Japanese actress (born 1934)

Yōko Tsukasa (司葉子, Tsukasa Yōko) is a Japanese actress. During her sixty-year career, she worked with directors such as Yasujirō Ozu, Mikio Naruse and Akira Kurosawa. For her role in The Kii River (1966) she was awarded the Blue Ribbon Award, Mainichi Film Award and Kinema Junpo Award for Best Actress.

==Life==
Yōko Tsukasa was born Yōko Shōji (庄司 葉子) in Watari-cho, Sakaiminato, Tottori Prefecture. She is the niece of businessman and politician Shōji Ren.

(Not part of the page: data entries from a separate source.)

Lemma main_full_run_witness :
  main demo_remote None 3 (typing ["2"; "out"])
  = display_summary 2 1
      (world_of (download_feature_files demo_remote None 3 ["logging"] "out"
         (world_of (setup_target_directory
            (world_of (selection_phase demo_remote None 3 (typing ["2"; "out"]))))))) /\
  0 <= 1 <= 2 /\
  last_printed (main demo_remote None 3 (typing ["2"; "out"]))
  = Some (claimed_summary 2 1).
Proof.
  eapply (main_full_run demo_remote None 3 _ ["logging"] _ "out");
    [ vm_compute; reflexivity | discriminate | vm_compute; reflexivity
    | discriminate | vm_compute; reflexivity ].
Defined.

(** X16: the only exception that comes out of the script is the one
    of the missing token: when the script raises, [GITHUB_API_TOKEN]
    is not set, and nothing was printed, sent or written. *)
Theorem script_raises_only_without_token env remote fuel w e w' :
  script env remote fuel w = Raise e w' ->
  env !! "GITHUB_API_TOKEN" = None /\ exn_cls e = EnvError /\ w' = w.
Proof.
  unfold script, load_constants, GITHUB_TOKEN, env_str.
  destruct (env !! "GITHUB_API_TOKEN") as [token|]; [|by intros [= <- <-]].
  intros Hrun.
  pose proof (frame_main remote (HEADERS_of token) (fun _ _ => True)) as Hmain.
  specialize (Hmain ltac:(done) ltac:(done) ltac:(done) ltac:(done) ltac:(done)
                ltac:(done) ltac:(done) fuel w).
  rewrite Hrun in Hmain. by destruct Hmain.
Qed.

Lemma script_raises_only_without_token_witness :
  (∅ : gmap string string) !! "GITHUB_API_TOKEN" = None /\
  exn_cls (Exn EnvError
             ("Environment variable " +:+ dquote +:+ "GITHUB_API_TOKEN" +:+ dquote
              +:+ " not set")) = EnvError /\
  typing ["all"] = typing ["all"].
Proof.
  apply (script_raises_only_without_token ∅ demo_remote 3 (typing ["all"])).
  reflexivity.
Defined.
(** * Differential-drive simulator: the main loop of [simulator.py]

    A shallow embedding of [main] from [src/simulator.py].  The loop-local
    variables of [main] are gathered in the record [Sim]; one iteration of
    the [while running] loop is the function [tick].  Python floats are
    read as mathematical reals ([R], with [sin], [cos] and [PI] of the
    standard library), Python ints used as indices as [Z], strings as
    [string], and [None]-or-string variables as [option string].

    The reals round nothing.  Where the number of integrator steps is at
    stake, the arithmetic on [remaining_distance] is replayed in binary64
    ([PrimFloat]) as well: see [simulate_f]. *)

From Stdlib Require Import Reals Lra Lia ZArith List String Bool Floats.
Import ListNotations.
Open Scope R_scope.

(** ** Comparisons on reals as booleans *)

Definition Rleb (a b : R) : bool := if Rle_dec a b then true else false.
Definition Rltb (a b : R) : bool := if Rlt_dec a b then true else false.
Definition Reqb (a b : R) : bool := if Req_dec_T a b then true else false.

(** [math.ceil] *)
Definition Rceil (r : R) : Z := (- Int_part (- r))%Z.

(** ** Exceptions

    A Python exception ends [main]; a computation that may raise returns
    [None] when it does.  The exceptions kept are [ZeroDivisionError]
    (float division) and [IndexError] (list lookup).  [int()] of an
    infinite or undefined float also raises in Python; the reals have no
    such values, so that exception has no counterpart here. *)

Definition bind {A B : Type} (o : option A) (f : A -> option B) : option B :=
  match o with
  | Some a => f a
  | None => None
  end.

Tsukasa attended Tottori Prefectural Sakai High School and graduated from Kyoritsu Women's Junior College in 1954. In the same year, she was scouted after appearing on the cover of Katei Yomiuri and signed with the Toho Studios. She had her film debut in Kimi shinitamo koto nakare, replacing Ineko Arima due to illness. She was given her stage name by her co-star Ryō Ikebe, and eventually decided to become an actress against her family's initial opposition. Her most important films include Yasujirō Ozu's Late Autumn (1960) and The End of Summer (1961), Akira Kurosawa's Yojimbo (1961), Noboru Nakamura's The Kii River (1966) and Mikio Naruse's Scattered Clouds (1967).

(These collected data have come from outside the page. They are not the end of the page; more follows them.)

(** * django-universal-paginator: the cursor codec and the keyset filter

    A shallow embedding of [django_universal_paginator/utils.py]:
    the tagged binary codec of order keys ([VALUE_SERIALIZERS],
    [serialize_value], [serialize_values], [deserialize_values]),
    the inversion of an ordering ([invert_order_by]) and the construction
    of the keyset filter ([filter_by_order_key]). *)

From Stdlib Require Import ZArith List Lia Bool String Ascii QArith_base DecimalString.
From Stdlib.Strings Require Import Byte.
Import ListNotations.
Local Open Scope Z_scope.

(** ** Python values *)

(** [bytes] objects are lists of bytes; [str] objects are lists of Unicode
    code points, so that [len] counts characters and [encode('utf-8')] can
    produce more bytes than there are characters. *)
Definition bytes := list byte.
Definition pystr := list N.

Definition byte_of_Z (z : Z) : byte :=
  match Byte.of_N (Z.to_N (z mod 256)) with
  | Some b => b
  | None => x00
  end.

Definition Z_of_byte (b : byte) : Z := Z.of_N (Byte.to_N b).

Definition pystr_of_string (s : string) : pystr :=
  map N_of_ascii (list_ascii_of_string s).

Definition len {A} (l : list A) : Z := Z.of_nat (List.length l).

(** The values that reach the codec and the filter.  A float carries its
    exact rational value, used by comparisons, and the text [str] gives for
    it; any other object ([datetime], [Decimal], ...) is known to the codec
    only through its [str]. *)
Inductive value : Type :=
| VNone
| VBool (b : bool)
| VStr (s : pystr)
| VBytes (b : bytes)
| VInt (z : Z)
| VFloat (q : Q) (text : pystr)
| VOther (text : pystr).

Inductive exn : Type :=
| SerializationError (msg : string)
| StructError
| IndexError
| TypeError
| ValueError
| UnicodeEncodeError
| UnicodeDecodeError
| InvalidPage.

Inductive result (A : Type) : Type :=
| Ok (a : A)
| Raise (e : exn).
Arguments Ok {A} a.
Arguments Raise {A} e.

Definition bind {A B} (r : result A) (k : A -> result B) : result B :=
  match r with
  | Ok a => k a
  | Raise e => Raise e
  end.

Notation "x <- c ;; k" := (bind c (fun x => k))
  (at level 61, c at next level, right associativity).
Notation "' p <- c ;; k" := (bind c (fun x => let 'p := x in k))
  (at level 61, p pattern, c at next level, right associativity).

(** *** [str(value)] *)

Definition hex_digit (n : Z) : N :=
  Z.to_N (if n <? 10 then 48 + n else 87 + n).

Definition bytes_repr_quote (b : bytes) : Z :=
  if existsb (fun c => Z_of_byte c =? 39) b && negb (existsb (fun c => Z_of_byte c =? 34) b)
  then 34 else 39.

Definition bytes_repr_char (quote : Z) (c : Z) : pystr :=
  if (c =? quote) || (c =? 92) then [92%N; Z.to_N c]
  else if c =? 9 then [92%N; 116%N]
  else if c =? 10 then [92%N; 110%N]
  else if c =? 13 then [92%N; 114%N]
  else if (c <? 32) || (127 <=? c) then [92%N; 120%N; hex_digit (c / 16); hex_digit (c mod 16)]
  else [Z.to_N c].

Definition bytes_repr (b : bytes) : pystr :=
  let quote := bytes_repr_quote b in
  (98%N :: Z.to_N quote :: flat_map (fun c => bytes_repr_char quote (Z_of_byte c)) b)
    ++ [Z.to_N quote].

Definition py_str (v : value) : pystr :=
  match v with
  | VNone => pystr_of_string "None"
  | VBool true => pystr_of_string "True"
  | VBool false => pystr_of_string "False"
  | VStr s => s
  | VBytes b => bytes_repr b
  | VInt z => pystr_of_string (NilZero.string_of_int (Z.to_int z))
  | VFloat _ text => text
  | VOther text => text
  end.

She married politician and attorney Hideyuki Aizawa (1919–2019) in 1969 and reduced her acting activities after 1971 to care for her family. Their son Hiromitsu married singer and actress Shōko Aida.

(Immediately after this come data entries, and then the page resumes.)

(** C8, as stated, fails: a Project node with a projection of another kind,
    over a Values node, does not compile to none; [toSql] throws the
    not-implemented failure. *)
Lemma toSql_other_projection_not_unsupported :
  hasOtherProjection exampleProject = true /\
  @toSql referenceCollaborators exampleContext exampleProject =
    Raise (VeloxRuntimeError NOT_IMPLEMENTED "") /\
  ~ (forall plan, hasOtherProjection plan = true ->
       @toSql referenceCollaborators exampleContext plan = Ok None).
Proof.
  split; [reflexivity|]. split; [reflexivity|].
  intros Hclaim. specialize (Hclaim exampleProject eq_refl). discriminate.
Qed.

(** C9 at a RowNumber node whose output type names the row-number column
    [rn]: the SQL names the column [row_number].  The TopNRowNumber node
    with the same output type gets SQL that names it [rn]. *)
Theorem toSql_rowNumber_column_name :
  nameOf (outputTypeOf exampleRowNumber) 1 = Ok "rn" /\
  @toSql referenceCollaborators exampleContext exampleRowNumber =
    Ok (Some "SELECT c0, row_number() OVER (partition by c0) as row_number FROM t_0") /\
  @toSql referenceCollaborators exampleContext exampleTopNRowNumber =
    Ok (Some "SELECT * FROM (SELECT c0, row_number() OVER (partition by c0 ORDER BY c0 ASC NULLS LAST) as rn FROM t_0)  where rn <= 3").
Proof.
  split; [|split]; vm_compute; reflexivity.
Qed.

(* ================================================================= *)
(** ** More on the text the compiler builds *)

Lemma append_nil_r (s : string) : s +:+ "" = s.
Proof.
  induction s as [|c s IH]; [reflexivity|].
  change (String c (s +:+ "") = String c s). now rewrite IH.
Qed.

Lemma append_assoc (s1 s2 s3 : string) : (s1 +:+ s2) +:+ s3 = s1 +:+ s2 +:+ s3.
Proof.
  induction s1 as [|c s1 IH]; [reflexivity|].
  change (String c ((s1 +:+ s2) +:+ s3) = String c (s1 +:+ s2 +:+ s3)).
  now rewrite IH.
Qed.

Lemma concat_empty_cons (x : string) (l : list string) :
  String.concat "" (x :: l) = x +:+ String.concat "" l.
Proof. destruct l; [symmetry; apply append_nil_r|reflexivity]. Qed.

Lemma join_cons_separated (x : string) (rest : list string) :
  x +:+ String.concat "" ((fun s => ", " +:+ s) <$> rest) = join ", " (x :: rest).
Proof.
  revert x. induction rest as [|y rest IH]; intros x.
  - apply append_nil_r.
  - cbn [fmap list_fmap]. rewrite concat_empty_cons, append_assoc, IH. reflexivity.
Qed.

(** The loop with [appendComma] writes what [folly::join(", ", ...)]
    writes. *)
Lemma commaSeparated_join (items : list string) :
  commaSeparated items = join ", " items.
Proof.
  unfold commaSeparated. destruct items as [|x rest]; [reflexivity|].
  rewrite imap_cons, concat_empty_cons.
  rewrite (imap_ext _ (const (fun s => ", " +:+ s))) by reflexivity.
  rewrite imap_const. apply join_cons_separated.
Qed.

Lemma bind_Ok_inv {A B} (m : Outcome A) (f : A -> Outcome B) (b : B) :
  m ≫= f = Ok b -> exists a, m = Ok a /\ f a = Ok b.
Proof. destruct m; cbn; intros H; try discriminate; eauto. Qed.

Lemma indexed_elem {A} (l : list A) (i : nat) (x : A) :
  In (i, x) (indexed l) -> l !! i = Some x.
Proof.
  intros Hin. apply list_elem_of_In, list_elem_of_lookup in Hin as [j Hj].
  rewrite indexed_lookup in Hj.
  destruct (l !! j) as [y|] eqn:Hy; [|discriminate].
  injection Hj as <- <-. exact Hy.
Qed.

(** A loop over the indices of a vector whose body returns at every index
    returns what the body returns, in order. *)
Lemma forEach_indexed {A B} (f : nat * A -> Outcome B) (g : nat -> A -> B)
    (l : list A) :
  (forall i x, l !! i = Some x -> f (i, x) = Ok (g i x)) ->
  forEach f (indexed l) = Ok (imap g l).
Proof.
  intros Hf.
  rewrite (forEach_Ok_map f (fun p => g p.1 p.2)).
  - unfold indexed. now rewrite fmap_imap.
  - intros [i x] Hin. apply Hf. now apply indexed_elem.
Qed.

Lemma lookups_of_list {A} (d : A) (l : list A) :
  (fun i => default d (l !! i)) <$> seq 0 (length l) = l.
Proof.
  apply list_eq. intros i. rewrite list_lookup_fmap.
  destruct (decide (i < length l)%nat) as [Hi|Hi].
  - rewrite lookup_seq_lt by exact Hi. cbn.
    destruct (lookup_lt_is_Some_2 l i Hi) as [x Hx]. now rewrite Hx.
  - rewrite lookup_seq_ge, lookup_ge_None_2 by lia. reflexivity.
Qed.

(** The select list of the input columns: for a row type with a name per
    child (fewer than [2^32]), the loop over [nameOf(i)] writes the names in
    order, separated by commas. *)
Lemma inputColumnsSql_names (inputType : VType) :
  length (children inputType) = length (childNames inputType) ->
  Z.of_nat (length (childNames inputType)) <= 2 ^ 32 ->
  inputColumnsSql inputType = Ok (join ", " (childNames inputType)).
Proof.
  intros Hlen Hsmall. unfold inputColumnsSql, size.
  rewrite (forEach_Ok_map _ (fun i => default "" (childNames inputType !! i))).
  - rewrite Hlen. change (map ?f ?l) with (f <$> l).
    rewrite lookups_of_list. cbn. now rewrite commaSeparated_join.
  - intros i Hi. apply in_seq in Hi. unfold nameOf.
    rewrite Z.mod_small by lia. rewrite Nat2Z.id.
    destruct (lookup_lt_is_Some_2 (childNames inputType) i) as [n Hn]; [lia|].
    now rewrite Hn.
Qed.

Lemma inputColumnsSql_names_witness :
  inputColumnsSql (ROW_ [("a", BIGINT_); ("b", VARCHAR_)]) = Ok "a, b".
Proof.
  apply (inputColumnsSql_names (ROW_ [("a", BIGINT_); ("b", VARCHAR_)])).
  - reflexivity.
  - vm_compute. discriminate.
Defined.

Section CompilerShapes.
Context {collaborators : Collaborators}.
Variable context : QueryRunnerContext.

(** A node of one of the six kinds with one source compiles to SQL only if
    its source does: an unsupported source, or one that throws, never gives
    SQL for the node. *)
Theorem toSql_source_must_compile (plan source : PlanNode) (sql : string) :
  sourceOf plan = Some source ->
  toSql context plan = Ok (Some sql) ->
  exists sourceSql, toSql context source = Ok (Some sourceSql).
Proof.
  intros Hsource Hplan.
  destruct (toSql context source) as [[sourceSql|]| |] eqn:Hs; [eauto|exfalso..];
    destruct plan; try discriminate Hsource; injection Hsource as ->;
    cbn [toSql] in Hplan; rewrite Hs in Hplan;
    unfold toSqlProject, toSqlWindow, toSqlAggregation, toSqlRowNumber,
      toSqlTopNRowNumber, toSqlTableWrite in Hplan;
    repeat (simplify_eq;
      match goal with
      | H : (if ?c then _ else _) = Ok _ |- _ => destruct c
      | H : match ?x with _ => _ end = Ok _ |- _ => destruct x
      | H : ?m ≫= _ = Ok _ |- _ => apply bind_Ok_inv in H as (? & ? & ?)
      end);
    simplify_eq.
Qed.

(** [toSql(AggregationNode)] checks the step first: for a step that is not
    [kSingle] it throws the [VeloxRuntimeError] of the failed check, which
    has no message, whatever the input type and the source are. *)
Theorem toSql_aggregation_step (id : string) (outputType : VType) (step : Step)
    (groupingKeys aggregateNames : list string) (aggregates : list Aggregate)
    (source : PlanNode) :
  step <> kSingle ->
  toSql context (AggregationNode id outputType step groupingKeys aggregateNames
                   aggregates source) =
  Raise (VeloxRuntimeError INVALID_STATE "").
Proof.
  intros Hstep. cbn [toSql]. unfold toSqlAggregation.
  destruct step; try reflexivity. now destruct Hstep.
Qed.
#[export] Instance AspectArtifactSelector_selector : BazelArtifactSelector AspectArtifactSelector := {
  Select := AspectArtifactSelector_Select;
  SerializeInto := AspectArtifactSelector_SerializeInto;
  DeserializeFrom := AspectArtifactSelector_DeserializeFrom }.

(** Feeding a sequence of events to a selector, collecting the outputs. *)
Fixpoint select_all {S} `{BazelArtifactSelector S} (self : S) (evs : list BuildEvent)
  : list (option BazelArtifact) * S :=
  match evs with
  | [] => ([], self)
  | ev :: evs' =>
      let '(r, self') := Select self ev in
      let '(rs, self'') := select_all self' evs' in
      (r :: rs, self'')
  end.

(** ** [class AnyArtifactSelector]: a type-erased selector holding its own
    copy of the wrapped value and forwarding the three operations to it. *)
Record AnyArtifactSelector := MkAnyArtifactSelector {
  held_type : Type;
  held_selector : BazelArtifactSelector held_type;
  held : held_type }.

(** [AnyArtifactSelector(S s)] *)
Definition wrap {S} `{I : BazelArtifactSelector S} (s : S) : AnyArtifactSelector :=
  MkAnyArtifactSelector S I s.

Definition AnyArtifactSelector_Select (self : AnyArtifactSelector) (ev : BuildEvent)
  : option BazelArtifact * AnyArtifactSelector :=
  let '(r, s') := @Select _ (held_selector self) (held self) ev in
  (r, MkAnyArtifactSelector _ (held_selector self) s').

Definition AnyArtifactSelector_SerializeInto (self : AnyArtifactSelector) (state : Any)
  : bool * Any :=
  @SerializeInto _ (held_selector self) (held self) state.

Definition AnyArtifactSelector_DeserializeFrom (self : AnyArtifactSelector) (state : Any)
  : Status * AnyArtifactSelector :=
  let '(st, s') := @DeserializeFrom _ (held_selector self) (held self) state in
  (st, MkAnyArtifactSelector _ (held_selector self) s').

(** Feeding events to the wrapper. *)
Fixpoint any_select_all (self : AnyArtifactSelector) (evs : list BuildEvent)
  : list (option BazelArtifact) * AnyArtifactSelector :=
  match evs with
  | [] => ([], self)
  | ev :: evs' =>
      let '(r, self') := AnyArtifactSelector_Select self ev in
      let '(rs, self'') := any_select_all self' evs' in
      (r :: rs, self'')
  end.

End Selector.

Module SelectorFixtures.
Import Selector.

Tsukasa was head of the "Nihon Taishō Mura" (Japan Taisho Village) open air museum in Ena, Gifu Prefecture, from 1999 to 2015. In 2021, she was honoured with a memorial hall in Nihon Taishō Mura.

==Selected filmography==
===Films===

- Marital Relations (1955)
- A Holiday in Tokyo (1958)
- Life of an Expert Swordsman (1959)
- The Birth of Japan (1959)
- Late Autumn (1960)
- Yojimbo (1961)
- The End of Summer (1961)
- Chūshingura: Hana no Maki, Yuki no Maki (1962)
- The Kii River (1966)
- Samurai Rebellion (1967)
- Scattered Clouds (1967)
- Admiral Yamamoto (1968)
- Goyokin (1969)
- Shinsengumi: Assassins of Honor (1969)
- Prophecies of Nostradamus (1974)
- Queen Bee (1978)
- Mifune: The Last Samurai (2015)

===Television===
- Daichūshingura (1971)
- Haru no Sakamichi (1971), Lady Kasuga
- Ōoku (1983)
- The Women of Osaka Castle (1983), Oichi
- Ohisama (2011)

==Honours==
- Medal with Purple Ribbon (2003)
- Order of the Rising Sun, 4th Class, Gold Rays with Rosette (2010)
- Japan Academy Chairman's Achievement Award (2020)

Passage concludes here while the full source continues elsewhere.